На всех дорогах можно было видеть огромные молоканские возы, запряженные парой могучих коней и нагруженные сеном или мешками с овсом и мукой. Наверху лежали бабы, закрыв лица платками от палящего солнца. Никто не решался остановить воз и забрать добро: случись такое, молокане окружили бы весь район и воздали бы сторицею «за блуд и злодеяние».

Большинство молокан не желали оставаться в Турции. Они знали, что за религиозные убеждения в Советской России не преследуют, привыкли жить общинами, иногда даже имели общий сельскохозяйственный инвентарь. Им отвели огромную земельную площадь в Сальском округе, Донской области.

В Карс прибыла делегация американских молокан, которая вместе с исполкомом молоканских общин в Турции тщательно обсудила все детали переселения и устройства на новых местах. Американские молокане обещали снабдить переселенцев сельскохозяйственными машинами и даже построить для них узкоколейную железнодорожную ветку.

Однажды, в конце ноября, я выехал в крупное молоканское село, где исполком устраивал совещание с представителями будущих переселенцев.

Под вечер к зданию генерального консульства подкатила тройка. Два здоровенных молодца, в полушубках, опоясанные цветными кушаками, в белых валенках и четырехугольных бархатных шапках с меховой опушкой, усадили меня и моего сотрудника в уложенные ковром сани, потом вскочили на облучок, и один из них, разобрав вожжи веером, страшным голосом закричал:

— Пади!

Лошади понеслись.

Кучер со щегольством и ухарством, с какой-то необыкновенной легкостью, которые передаются из поколения в поколение, то слегка привставал и отпускал вожжи, и тогда казалось, будто кони летят по воздуху, то откидывался назад, и кони замедляли бег, то вдруг наклонялся в сторону, и сани, поднимая вихрь снежной пыли, делали крутой поворот.

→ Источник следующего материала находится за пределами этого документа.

(** C7. Let [git rev-parse] succeed and [git branch --list] print [v2].
    The branch names are the lines of [v2], each trimmed and relieved of a
    leading star with the white space after it, the empty ones left out.
    Branch B is looked up among them by equality of strings: when it is
    there the validator returns no error, and when it is not the validator
    returns "Branch '<branchB>' does not exist locally", which is then the
    error of [findPotentialConflicts]. *)
Theorem validateLocalRepository_branch_lookup
    (env : Env) (config : GitConflictDetectorConfig) (h : history)
    (v1 v2 : exec_result) :
  git_answer env config h revParseCommand = Return v1 →
  git_answer env config (h ++ [gitRequest config revParseCommand]) branchListCommand
    = Return v2 →
  let names := parseBranchList (exec_output v2) in
  let hv := h ++ [gitRequest config revParseCommand;
                  gitRequest config branchListCommand] in
  let msg := lit "Branch '" ++ branchB config ++ lit "' does not exist locally" in
  (∀ name, name ∈ names
           ↔ name ≠ [] ∧ ∃ line, line ∈ split LF (exec_output v2)
                                 ∧ stripCurrentMarker (trim line) = name)
  ∧ (∀ ws name, white ws →
                (∀ c, head name = Some c → is_white_space c = false) →
                stripCurrentMarker (STAR :: ws ++ name) = name)
  ∧ (∀ line, head line ≠ Some STAR → stripCurrentMarker line = line)
  ∧ (branchB config ∈ names →
     validateLocalRepository env config h = (Return None, hv))
  ∧ (branchB config ∉ names →
     validateLocalRepository env config h = (Return (Some msg), hv)
     ∧ includes msg (lit "Branch '" ++ branchB config ++ lit "' does not exist locally")
       = true
     ∧ ∀ h0 configError,
         validateConfig env config h0 = (Return configError, h) →
         ¬ truthy_value configError →
         findPotentialConflicts env config h0 = (Return (failure (Some msg)), hv)).
Proof.
  intros H1 H2 names hv msg.
  pose proof (validateLocalRepository_listed env config h v1 v2 H1 H2) as Hrun.
  fold names hv msg in Hrun.
  split_and!.
  - intros name. apply elem_of_parseBranchList.
  - apply stripCurrentMarker_marked.
  - apply stripCurrentMarker_unmarked.
  - intros Hin. by rewrite decide_False in Hrun by by intros Hn.
  - intros Hnot. rewrite decide_True in Hrun by done. split; [done|]. split.
    + pose proof (includes_prefix msg []) as Hself. by rewrite app_nil_r in Hself.
    + intros h0 ce Hc Hce.
      eapply findPotentialConflicts_repository_error; [done..|].
      apply lit_truthy.
Qed.

(** The sample world lists branchA (checked out) and branchB: the name
    BranchB, which differs in case only, is not found. *)
Lemma validateLocalRepository_branch_lookup_witness :
  parseBranchList (lit "* branchA" ++ [LF] ++ lit "  branchB")
  = [lit "branchA"; lit "branchB"]
  ∧ findPotentialConflicts
      (sample_env true sample_merge_base (Return {| data_files := None |}))
      {| owner := lit "test-owner"; repo := lit "test-repo";
         accessToken := lit "test-token"; localRepoPath := lit "/path/to/repo";
         branchA := lit "branchA"; branchB := lit "BranchB" |} []
    = (Return (failure (Some (lit "Branch '" ++ lit "BranchB"
                              ++ lit "' does not exist locally"))),
       sample_validated_history).
Proof.
  split; [by vm_compute|].
  destruct (validateLocalRepository_branch_lookup
              (sample_env true sample_merge_base (Return {| data_files := None |}))
              {| owner := lit "test-owner"; repo := lit "test-repo";
                 accessToken := lit "test-token"; localRepoPath := lit "/path/to/repo";
                 branchA := lit "branchA"; branchB := lit "BranchB" |}
              [ExistsSync (lit "/path/to/repo")]
              (ExecString (lit "true"))
              (ExecString (lit "* branchA" ++ [LF] ++ lit "  branchB")))
    as (_ & _ & _ & _ & Hmissing); [by vm_compute..|].
  destruct Hmissing as (_ & _ & Hrun);
    [by apply (proj1 (bool_decide_eq_false _)); vm_compute|].
  apply (Hrun [] None); by vm_compute.
Defined.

Но вот уже остались позади городские постройки, и мы выскочили на шоссе. Кругом простиралось бесконечное пространство, покрытое снегом.

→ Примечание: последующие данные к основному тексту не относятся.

(** The radius of the inset of a division: the first radius, to which the
    addition has been added once per earlier division. *)
Definition insetRadius (radius radiusAddition : float) (division : nat) : float :=
  Nat.iter division (fun grown => (grown + radiusAddition)%float) radius.

(** The clipped closed path of an inset loop, for a half perimeter width
    that has been read; an empty inset stays empty. *)
Definition clippedLoopPath `{Fabmetheus} (s : SkinSkein) (halfPerimeterWidth_ : float)
    (loop : list complex) : list complex :=
  match loop with
  | [] => []
  | first :: _ =>
      getClippedSimplifiedLoopPath (clipLength s) (loop ++ [first]) halfPerimeterWidth_
  end.

(** The first words that [parseLine] has a case for. *)
Definition recognizedWords : list string :=
  [ "G1"; "(<infill>)"; "(</infill>)"; "(<infillBoundary>)"; "(<infillPoint>";
    "(<layer>"; "M101"; "M103"; "M108"; "(<perimeter>"; "(<rotation>";
    "(</perimeter>)" ].

(** A line without a word, and a line whose first word [parseLine] has no
    case for. *)
Definition isWordless `{Fabmetheus} (line : string) : bool :=
  match getSplitLineBeforeBracketSemicolon line with
  | [] => true
  | _ :: _ => false
  end.

Definition isPlainLine `{Fabmetheus} (line : string) : bool :=
  match getSplitLineBeforeBracketSemicolon line with
  | [] => false
  | firstWord :: _ => negb (existsb (String.eqb firstWord) recognizedWords)
  end.

(** The lines that have a word. *)
Definition wordedLines `{Fabmetheus} (textLines : list string) : list string :=
  filter (fun line => negb (isWordless line)) textLines.

(** A move or an extruder switch: the lines that a capture region keeps
    from the output. *)
Definition isCapturedMotion `{Fabmetheus} (line : string) : bool :=
  firstWordIs "G1" line || firstWordIs "M101" line || firstWordIs "M103" line.

(** The location that a tagged point line gives. *)
Definition pointOfLine `{Fabmetheus} (line : string) : result Vector3 :=
  getLocationFromSplitLine None (getSplitLineBeforeBracketSemicolon line).

(** The height that a start-of-layer line gives. *)
Definition heightOfLine `{Fabmetheus} (line : string) : result float :=
  word <- item (getSplitLineBeforeBracketSemicolon line) 1 ;;
  float_of_string word.

(** The lines before the first end-of-initialization marker, all the lines
    when there is none. *)
Fixpoint headerLines `{Fabmetheus} (textLines : list string) : list string :=
  match textLines with
  | [] => []
  | line :: rest =>
      if isEndOfInitialization line then [] else line :: headerLines rest
  end.

(** The leading tag of a line is a given word, as [parseInitialization]
    sees it. *)
Definition isParameterLine `{Fabmetheus} (tag line : string) : bool :=
  (getFirstWord (getSplitLineBeforeBracketSemicolon line) =? tag)%string.

(** The attributes that hold the parameters of the header and what
    [getCraftedGcode] derives from them. *)
Definition parametersOf (s : SkinSkein)
  : float * option float * option float * option float * option float
    * option float * option float * float * float * float * float :=
  (clipOverPerimeterWidth s, infillPerimeterOverlap s, infillWidth s,
   skinInfillWidth s, layerThickness s, perimeterWidth s, halfPerimeterWidth s,
   clipLength s, skinInfillInset s, maximumZFeedRateMinute s,
   travelFeedRateMinute s).

(** A call that the body may make: a forwarded or generated line, or a
    motion. *)
Definition isLineOrMotion (call : DistanceFeedRateCall) : bool :=
  match call with
  | addLine _ => true
  | addGcodeFromFeedRateThreadZ _ _ _ _ => true
  | addGcodeMovementZWithFeedRate _ _ _ => true
  | _ => false
  end.

(** A vertical move. *)
Definition isHop (call : DistanceFeedRateCall) : bool :=
  match call with
  | addGcodeMovementZWithFeedRate _ _ _ => true
  | _ => false
  end.

(** The call that writes the stage-completion tag. *)
Definition isProcedureTag (call : DistanceFeedRateCall) : bool :=
  match call with
  | addTagBracketedProcedure _ => true
  | _ => false
  end.

(** The parameters that [parseInitialization] derives agree with the ones
    they are derived from: the half perimeter width with the perimeter
    width, and the skin infill width with the infill width, which has been
    divided by a horizontal infill division count that is not zero. *)
Definition parametersDerived (s : SkinSkein) : Prop :=
  halfPerimeterWidth s
  = option_map (fun width => (0.5 * width)%float) (perimeterWidth s)
  /\ skinInfillWidth s
     = option_map (fun width => (width / horizontalInfillDivisionsFloat s)%float)
         (infillWidth s)
  /\ (infillWidth s <> None ->
      PrimFloat.eqb (horizontalInfillDivisionsFloat s) 0 = false).

(** Modelled from the spec: the stage-completion marker is the tag that the
    transform writes.  When the tag is among the calls on the output
    object, the marker test of [gcodec] finds it in the text that
    [getCraftedGcode] returns for these calls. *)
Definition tagDetected `{Fabmetheus} (calls : list DistanceFeedRateCall) : Prop :=
  In (addTagBracketedProcedure "skin") calls ->
  isProcedureDone (getGcodeWithoutDuplication "M108" (getvalue calls)) "skin" = true.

Далеко-далеко мелькали огни. У ворот, закрывавших въезд в село, вспыхнул прожектор. Луч его скользнул по нашей тройке, осветил дорогу, поле и потух. Подошли двое мужиков в тулупах, с винтовками в руках. Пошептавшись с кучерами, они отворили ворота. Тройка шагом въехала в село. По обе стороны широкой улицы стояли двухэтажные дома, освещенные электричеством. От дома к дому тянулись высоченные заборы. Огромные деревянные ворота были окованы железом. Мы въехали в один из дворов, встреченные звонким собачьим лаем. У коновязи стояло не менее двух десятков саней. В глубине двора виднелись сараи, коровники, птичники, амбары. Вдоль забора, гремя прикрепленной к проволоке цепью, ходили две огромные кавказские овчарки. Луна ярко освещала двор, напоминавший стол, покрытый белой скатертью. Все было выметено, вычищено, как на полковом плацу.

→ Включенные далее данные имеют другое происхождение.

(** * Data_Bleed chat backend: the per-session decision engine of [main.py]

    A shallow embedding of the session store, the intent classification by
    keyword lists, the outcome/escalation state machine, the trust-score
    update and persona selection of the chat endpoint, the prompt builder and
    the generation orchestrator with its canned fallbacks.

    Conventions of the embedding.
    - A Python [str] is a [string]; every character is an [ascii]. Case
      folding and whitespace are those of Python on the ASCII range; the
      characters above 127 of the fixed reply templates are written as the
      bytes the source file holds.
    - A Python [int] is a [Z].
    - A [dict] read with [.get(key, default)] is a record whose field is an
      [option]; the module-level dictionaries [session_state] and
      [CHARACTERS] are [gmap]s keyed by strings; the JSON object returned by
      the endpoint is a [gmap] from keys to JSON values.
    - The module-level globals [CHARACTERS] and [client] are fixed at start-up
      and read-only afterwards: they are the variables of a section.
    - The hosted model is an oracle; every invocation of it is recorded in the
      world next to the session store. A completion may come without content
      ([message.content] is an optional string).
    - Logging is not modelled. *)

From Stdlib Require Import ZArith String Ascii List Bool Lia.
From stdpp Require Import gmap strings.

Local Open Scope Z_scope.

(** ** Python string primitives *)

Module Py.

Definition is_upper (c : ascii) : bool :=
  (65 <=? nat_of_ascii c)%nat && (nat_of_ascii c <=? 90)%nat.

Definition lower_char (c : ascii) : ascii :=
  if is_upper c then ascii_of_nat (nat_of_ascii c + 32) else c.

(** [s.lower()] on the ASCII range: the letters A to Z are folded one by
    one and every other character is kept, those above 127 included (Python
    folds some of those too, and the capital sigma by its context; no
    statement below is about such texts unless it holds for them as well). *)
Fixpoint lower (s : string) : string :=
  match s with
  | EmptyString => EmptyString
  | String c r => String (lower_char c) (lower r)
  end.

(** [c.isspace()]: tab, line feed, vertical tab, form feed, carriage
    return, the four separators 28..31 and the space. *)
Definition isspace (c : ascii) : bool :=
  let n := nat_of_ascii c in
  ((9 <=? n)%nat && (n <=? 13)%nat)
  || ((28 <=? n)%nat && (n <=? 31)%nat)
  || (n =? 32)%nat.

Fixpoint lstrip (s : string) : string :=
  match s with
  | EmptyString => EmptyString
  | String c r => if isspace c then lstrip r else s
  end.

Fixpoint rstrip (s : string) : string :=
  match s with
  | EmptyString => EmptyString
  | String c r =>
      match rstrip r with
      | EmptyString => if isspace c then EmptyString else String c EmptyString
      | r' => String c r'
      end
  end.

(** [s.strip()] *)
Definition strip (s : string) : string := rstrip (lstrip s).

(** [k in t] on strings: [k] occurs in [t] as a contiguous substring. *)
Fixpoint contains (k t : string) : bool :=
  String.prefix k t
  || match t with
     | EmptyString => false
     | String _ r => contains k r
     end.

(** [s[:n]] *)
Definition slice_to (n : nat) (s : string) : string := String.substring 0 n s.

(** [not s] on a string *)
Definition is_empty (s : string) : bool :=
  match s with EmptyString => true | _ => false end.

(** [s.isascii()]: every character is below 128. *)
Fixpoint is_ascii (s : string) : bool :=
  match s with
  | EmptyString => true
  | String c r => (nat_of_ascii c <? 128)%nat && is_ascii r
  end.

Definition nl : string := String "010"%char EmptyString.

End Py.

(** ** Character catalogue ([characters.json]) *)

Record IntentRules := {
  success_keywords : option (list string);
  fail_keywords : option (list string)
}.

Record Thresholds := {
  warn_after : option Z;
  fail_after : option Z
}.

Record CharCfg := {
  intent_rules : option IntentRules;
  thresholds : option Thresholds;
  lore : option string
}.

(** [rules.get("success_keywords", [])] after [char_cfg.get("intent_rules", {})] *)
Definition rules_of (char_cfg : CharCfg) : IntentRules :=
  default {| success_keywords := None; fail_keywords := None |}
          (intent_rules char_cfg).

Definition get_success_keywords (rules : IntentRules) : list string :=
  default [] (success_keywords rules).

Definition get_fail_keywords (rules : IntentRules) : list string :=
  default [] (fail_keywords rules).

(** [char_cfg.get("thresholds", {"warn_after": 2, "fail_after": 4})] *)
Definition thresholds_of (char_cfg : CharCfg) : Thresholds :=
  default {| warn_after := Some 2; fail_after := Some 4 |}
          (thresholds char_cfg).

Definition get_warn_after (t : Thresholds) : Z := default 2 (warn_after t).
Definition get_fail_after (t : Thresholds) : Z := default 4 (fail_after t).

(** ** Sessions *)

(** One entry of [session_state]. The key ["character"] is always present;
    ["wrong_count"], ["logo_stage"] and ["trust_score"] are read with
    [.get], and ["trust_score"] is absent until the first chat request. *)
Record Session := {
  character : string;
  wrong_count : option Z;
  logo_stage : option Z;
  trust_score : option Z
}.

Definition get_wrong_count (s : Session) : Z := default 0 (wrong_count s).
Definition get_logo_stage (s : Session) : Z := default 1 (logo_stage s).
Definition get_trust_score (s : Session) : Z := default 0 (trust_score s).

Definition set_wrong_count (v : Z) (s : Session) : Session :=
  {| character := character s; wrong_count := Some v;
     logo_stage := logo_stage s; trust_score := trust_score s |}.

Definition set_logo_stage (v : Z) (s : Session) : Session :=
  {| character := character s; wrong_count := wrong_count s;
     logo_stage := Some v; trust_score := trust_score s |}.

Definition set_trust_score (v : Z) (s : Session) : Session :=
  {| character := character s; wrong_count := wrong_count s;
     logo_stage := logo_stage s; trust_score := Some v |}.

(** The dictionary literal of [get_session]. *)
Definition new_session (ch : string) : Session :=
  {| character := ch; wrong_count := Some 0; logo_stage := Some 1;
     trust_score := None |}.

(** [get_session(session_id, character)]: returns the updated store and the
    session it holds under [session_id] (the caller mutates that very
    object, so writes to it are writes to the store). The final
    [session_state[session_id]] cannot miss: the first test has inserted
    the key when it was absent. *)
Definition get_session (session_state : gmap string Session)
    (session_id ch : string) : gmap string Session * Session :=
  let st1 :=
    match session_state !! session_id with
    | None => <[session_id := new_session ch]> session_state
    | Some _ => session_state
    end in
  let st2 :=
    match st1 !! session_id with
    | Some s =>
        if String.eqb (character s) ch then st1
        else <[session_id := new_session ch]> st1
    | None => st1
    end in
  (st2, default (new_session ch) (st2 !! session_id)).

(** ** Helpers *)

(** [contains_any(text, keywords)] *)
Definition contains_any (text : string) (keywords : list string) : bool :=
  let t := Py.lower text in
  existsb (fun k => Py.contains (Py.lower k) t) keywords.

(** [decide_outcome_and_update(session, char_cfg, user_msg, used_ai_fallback)]:
    the updated session and the returned label. *)
Definition decide_outcome_and_update (session : Session) (char_cfg : CharCfg)
    (user_msg : string) (used_ai_fallback : bool) : Session * string :=
  let rules := rules_of char_cfg in
  let thresholds := thresholds_of char_cfg in
  if contains_any user_msg (get_success_keywords rules) then
    let session := set_wrong_count (Z.max 0 (get_wrong_count session - 1)) session in
    let session := set_logo_stage 1 session in
    (session, "success")
  else if contains_any user_msg (get_fail_keywords rules) then
    let session := set_wrong_count (get_wrong_count session + 1) session in
    let session := set_logo_stage (Z.min 5 (get_logo_stage session + 1)) session in
    if get_fail_after thresholds <=? get_wrong_count session
    then (session, "fail")
    else (session, "neutral")
  else if used_ai_fallback then
    let session := set_wrong_count (get_wrong_count session + 1) session in
    let session :=
      if get_warn_after thresholds <=? get_wrong_count session
      then set_logo_stage (Z.min 5 (get_logo_stage session + 1)) session
      else session in
    if get_fail_after thresholds <=? get_wrong_count session
    then (session, "fail")
    else (session, "neutral")
  else (session, "neutral").

(** [build_system_prompt(character, char_cfg, persona_prompt)] *)
Definition build_system_prompt (ch : string) (char_cfg : CharCfg)
    (persona_prompt : string) : string :=
  let base := persona_prompt in
  let lore := default "" (lore char_cfg) in
  let guardrails :=
    "Stay strictly in-character. Be concise. Your goal is to advance the narrative of the Data_Bleed game." in
  base +:+ Py.nl +:+ Py.nl +:+ "Game Lore Context:" +:+ Py.nl +:+ lore
       +:+ Py.nl +:+ Py.nl +:+ "Rules:" +:+ Py.nl +:+ guardrails.

(** ** Canned replies of the generation orchestrator *)

(** [get_rate_limit_fallback(character, user_message)]: fallback for rate limit errors. *)
Definition get_rate_limit_fallback (ch user_message : string) : string :=
  let responses : gmap string string :=
    <[ "maya" :=
           "â³ Maya here - I'm getting a lot of messages right now. Give me a moment to process your message about '" +:+ Py.slice_to 30 user_message
           +:+ "...' and I'll respond thoughtfully." ]>
   (<[ "eli" :=
           "â³ Eli speaking - Whoa, lots of activity! Let me catch up on your message about '" +:+ Py.slice_to 30 user_message
           +:+ "...' Just need a sec to think it through." ]>
    {[ "stanley" :=
           "â³ Stanley here - I'm processing many conversations right now. Your message about '" +:+ Py.slice_to 30 user_message
           +:+ "...' is important, just give me a moment." ]}) in
  default "â³ I'm experiencing high traffic right now. Please try again in a moment."
          (responses !! ch).

(** [get_connection_fallback(character, user_message)]: fallback for connection/timeout errors. *)
Definition get_connection_fallback (ch user_message : string) : string :=
  let responses : gmap string string :=
    <[ "maya" :=
           "ğŸ”„ Maya here - I'm having some connection issues, but I caught your message about '" +:+ Py.slice_to 30 user_message
           +:+ "...' Let me give you a quick response while I reconnect." ]>
   (<[ "eli" :=
           "ğŸ”„ Eli speaking - Network's being wonky, but I heard you mention '" +:+ Py.slice_to 30 user_message
           +:+ "...' Let me work with what I've got here." ]>
    {[ "stanley" :=
           "ğŸ”„ Stanley here - Technical difficulties on my end, but regarding your message about '" +:+ Py.slice_to 30 user_message
           +:+ "...' I can still help you out." ]}) in
  default "ğŸ”„ I'm experiencing connection issues. Please try again shortly."
          (responses !! ch).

Мы прошли в сени и разделись в прихожей. Хозяин, высокий, могучий старик с седой бородой, синими глазами и удивительно белыми зубами, повел нас в «сионскую горницу». Пропуская меня вперед, он сказал:

— Только прошу не курить.

Горница напоминала гостиную в средних провинциальных домах дореволюционной России: кресла, стулья и диваны были обиты красным бархатом, в простенках — зеркала, обрамленные бумажными цветами, на окнах — штофные гардины. Середину горницы занимал большой стол, имевший форму буквы «П» и накрытый белой скатертью; вдоль стола — скамьи, обитые красным бархатом. Стол был загроможден всякой снедью — блинами, медом, маслом, пирогами, кувшинами с молоком и простоквашей. На скамьях сидели несколько десятков молокан — люди среднего возраста и старики. За ними стояли девушки, строго и просто одетые, в платках, спущенных на лоб. Молчаливо и без суетливости расставляли они блюда, приносили и уносили посуду.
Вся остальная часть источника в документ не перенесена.